Gorman Park (or Amelia Gorman Park) is a  park in Washington Heights, Manhattan, New York City. It is bounded by Broadway on the west and Wadsworth Terrace on the east and stretches from 188th to 190th Streets. The land rises more than a hundred feet in a steep incline from Broadway to Wadsworth Terrace. The park features a path that winds upward among trees. However, the park and stairs have been closed since 2020, with the exception of the upper plaza, due to the city's delay in beginning a reconstruction project.

The park is dedicated to a mother and daughter, Gertie Amelia Gorman and Gertie Emily Gorman. Gertie Emily Gorman and Charles Webb (a real estate investor and Yale graduate) had been married for less than a year when she died on September 25, 1923. Many of Gorman's relatives and friends suspected that Webb had poisoned his wife, though a toxicology investigation did not find evidence of such poisoning. For five years Gorman's will was disputed. A will dated August 21, 1923, left her entire estate to her husband and superseded a will that would have divided the proceeds among her relatives. 

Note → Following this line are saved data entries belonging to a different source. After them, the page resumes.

(** * NebulaBrowser plugin manager: a shallow embedding of [plugin-manager.js]

    The development follows the class [PluginManager]: the values a manifest
    is made of, the manager's fields, the process state around it (the
    [require] cache, the manifests on disk, the console), and then the
    methods, in the order of the source. *)

From stdpp Require Import gmap strings list fin_maps.
From Stdlib Require Import ZArith.

Local Open Scope string_scope.
Local Open Scope list_scope.

Set Warnings "-register-all".

(** ** JavaScript values *)

Module JS.

(** The values [JSON.parse] builds, together with [undefined] and function
    objects.  An array and a function are objects too: they carry named
    properties next to their elements.  Properties are kept in insertion
    order; a key occurs at most once in a parsed document, and reading takes
    the first entry for a key.  Of a finite number the code only ever
    observes whether it is zero and whether it equals another one.
    [VInf] is [Infinity] or [-Infinity], which [JSON.parse] gives for a
    number beyond the range of a double ([1e400]) and [JSON.stringify]
    writes as [null]. *)
Inductive value : Type :=
| VUndef
| VNull
| VBool (b : bool)
| VNum (n : Z)
| VInf (negative : bool)
| VStr (s : string)
| VArr (elems : list value) (props : list (string * value))
| VObj (props : list (string * value))
| VFun (props : list (string * value)).

(** [typeof v] *)
Definition typeof (v : value) : string :=
  match v with
  | VUndef => "undefined"
  | VNull => "object"
  | VBool _ => "boolean"
  | VNum _ => "number"
  | VInf _ => "number"
  | VStr _ => "string"
  | VArr _ _ => "object"
  | VObj _ => "object"
  | VFun _ => "function"
  end.

(** [!!v] *)
Definition truthy (v : value) : bool :=
  match v with
  | VUndef | VNull => false
  | VBool b => b
  | VNum n => negb (n =? 0)%Z
  | VInf _ => true
  | VStr s => negb (String.eqb s "")
  | VArr _ _ | VObj _ | VFun _ => true
  end.

(** [Array.isArray(v)] *)
Definition isArray (v : value) : bool :=
  match v with VArr _ _ => true | _ => false end.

Webb donated two acres of land to the city in 1929 in honor of both his wife and her mother. A stone wall features an inscription dedicating the park to "Gertie A. Gorman," as his wife had wished.

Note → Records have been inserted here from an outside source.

(** * HallDataR: a shallow embedding of [HallDataR.py]

    The Python class [HallDataR] drives three lock-in amplifiers, a
    multimeter and a magnet controller over GPIB, keeps the samples in
    parallel lists and logs them to a csv file.

    Embedding:
    - the object's attributes are a record [HallDataR]; [self.data] holds
      references to the very list objects bound to [self.diodevs] ...
      [self.freqs] (they are only ever mutated in place), so it is the
      function [data] of the record, always in step with the columns;
    - Python floats are the kernel's binary64 floats;
    - instruments, clock and file system are a world: the trace of I/O
      events so far, the files, and a [Lab] that answers queries as a
      function of the trace;
    - a method is a function [World -> outcome]: it returns, raises a
      Python exception, or is still looping when the fuel of a [while]
      loop is used up;
    - what belongs to CPython and its libraries and not to this file
      ([float] of a string, [repr] of a float, [dateutil.parser.parse]) is
      the interface [PyRuntime]. *)

From Stdlib Require Import ZArith List String Ascii Bool Lia PeanoNat.
From Stdlib Require Import DecimalString DecimalPos DecimalZ.
From Stdlib Require Import Floats.PrimFloat.
Import ListNotations.

Set Warnings "-inexact-float".
Local Open Scope list_scope.
Local Open Scope string_scope.

(** ** Python values and exceptions *)

Inductive pyval : Type :=
| PInt (z : Z)
| PFloat (x : float)
| PStr (s : string).

Inductive exn : Type :=
| TypeError
| NameError (name : string)
| UnboundLocalError (name : string)
| AttributeError (name : string)
| IndexError
| ValueError (arg : string)
| ParserError (arg : string)
| FileNotFoundError (filename : string).

(** [datetime.datetime], naive (no time zone), as [now()] returns it. *)
Record datetime : Type := mk_datetime {
  year : nat; month : nat; day : nat;
  hour : nat; minute : nat; second : nat; microsecond : nat
}.

Definition newline : string := String (ascii_of_nat 10) EmptyString.

Definition digits (n : nat) : string := NilZero.string_of_uint (Nat.to_uint n).

Fixpoint zeros (n : nat) : string :=
  match n with
  | O => EmptyString
  | S k => String "0" (zeros k)
  end.

(** ["%0<width>d"]. *)
Definition zfill (width n : nat) : string :=
  zeros (width - String.length (digits n)) ++ digits n.

(** [datetime.isoformat()]: [YYYY-MM-DDTHH:MM:SS], with [.ffffff] when the
    microseconds are not zero. *)
Definition isoformat (t : datetime) : string :=
  zfill 4 (year t) ++ "-" ++ zfill 2 (month t) ++ "-" ++ zfill 2 (day t)
  ++ "T" ++ zfill 2 (hour t) ++ ":" ++ zfill 2 (minute t) ++ ":"
  ++ zfill 2 (second t)
  ++ (if Nat.eqb (microsecond t) 0 then "" else "." ++ zfill 6 (microsecond t)).
Lemma frames_step e s :
  True → frames_up_to_now s → enabled e s = true →
  frames_up_to_now (snd (perform PkgIndex e s)) ∧ True.
Proof.
  intros _ (Hfresh & Hbound & Hcalls & Hlog) _. split; last done.
  apply Forall_app in Hbound as [Hbound_calls Hbound_log].
  pose proof (emission_frame e s) as Hframe.
  assert (Hnow : frame_le (animationFrameId s)
                   (animationFrameId (snd (perform PkgIndex e s)))).
  { rewrite perform_animationFrameId.
    assert (Hnext : frame_le (animationFrameId s) (Some (nextFrameHandle s))).
    { destruct (animationFrameId s) as [i|] eqn:Hid; last done.
      simpl. specialize (Hfresh i eq_refl). lia. }
    destruct e; try apply frame_le_refl; try done.
    repeat case_match; done || apply frame_le_refl. }
  assert (Hnew_calls :
    Forall (fun r => frame_of r = animationFrameId s)
      (map snd (calls_for s (emission PkgIndex e s))))
    by (by apply calls_for_frames).
  assert (Hnew_log :
    Forall (fun r => frame_of r = animationFrameId s)
      (if recordTracks s then option_list (emission PkgIndex e s) else [])).
  { destruct (recordTracks s); last done.
    destruct (emission PkgIndex e s) as [result|] eqn:Hemit; last done.
    constructor; [by apply Hframe | done]. }
  unfold frames_up_to_now.
  rewrite perform_invocations, map_app.
  split_and!.
  - intros i. rewrite perform_animationFrameId, perform_nextFrameHandle.
    destruct e; try apply Hfresh; try (intros [= <-]; lia).
    repeat case_match; try apply Hfresh; intros [= <-]; lia.
  - apply Forall_app. split; first (apply Forall_app; split).
    + eapply Forall_impl; first exact Hbound_calls.
      intros r Hr. simpl in Hr. by eapply frame_le_trans.
    + eapply Forall_impl; first exact Hnew_calls.
      intros r Hr. simpl in Hr. by rewrite Hr.
    + rewrite perform_recordedChunks.
      destruct e;
        try (apply Forall_app; split;
             [ eapply Forall_impl; first exact Hbound_log;
               intros r Hr; simpl in Hr; by eapply frame_le_trans
             | eapply Forall_impl; first exact Hnew_log;
               intros r Hr; simpl in Hr; by rewrite Hr ]).
      done.
  - by eapply frames_ascend_app.
  - rewrite perform_recordedChunks.
    destruct e; try (by eapply frames_ascend_app).
    constructor.
Qed.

In 2011 the park became the focus of a local zoning and land use dispute when Quadriad Realty Partners proposed to build new residential towers taller than the by-right zoning rules permit on a vacant lot adjacent to the park in exchange for adding land to the park and thoroughly renovating it.

The park has been closed except the upper plaza since 2020. A capital reconstruction project has been on hold for two years, which the New York City Department of Parks and Recreation attributes to COVID-19 delays (as of November, 2022). The project design begin in November 2019, and was completed a year later than projected, in June 2022. Funding of $2,163,000 was procured by October 2021. The projected start date for construction is March 2023.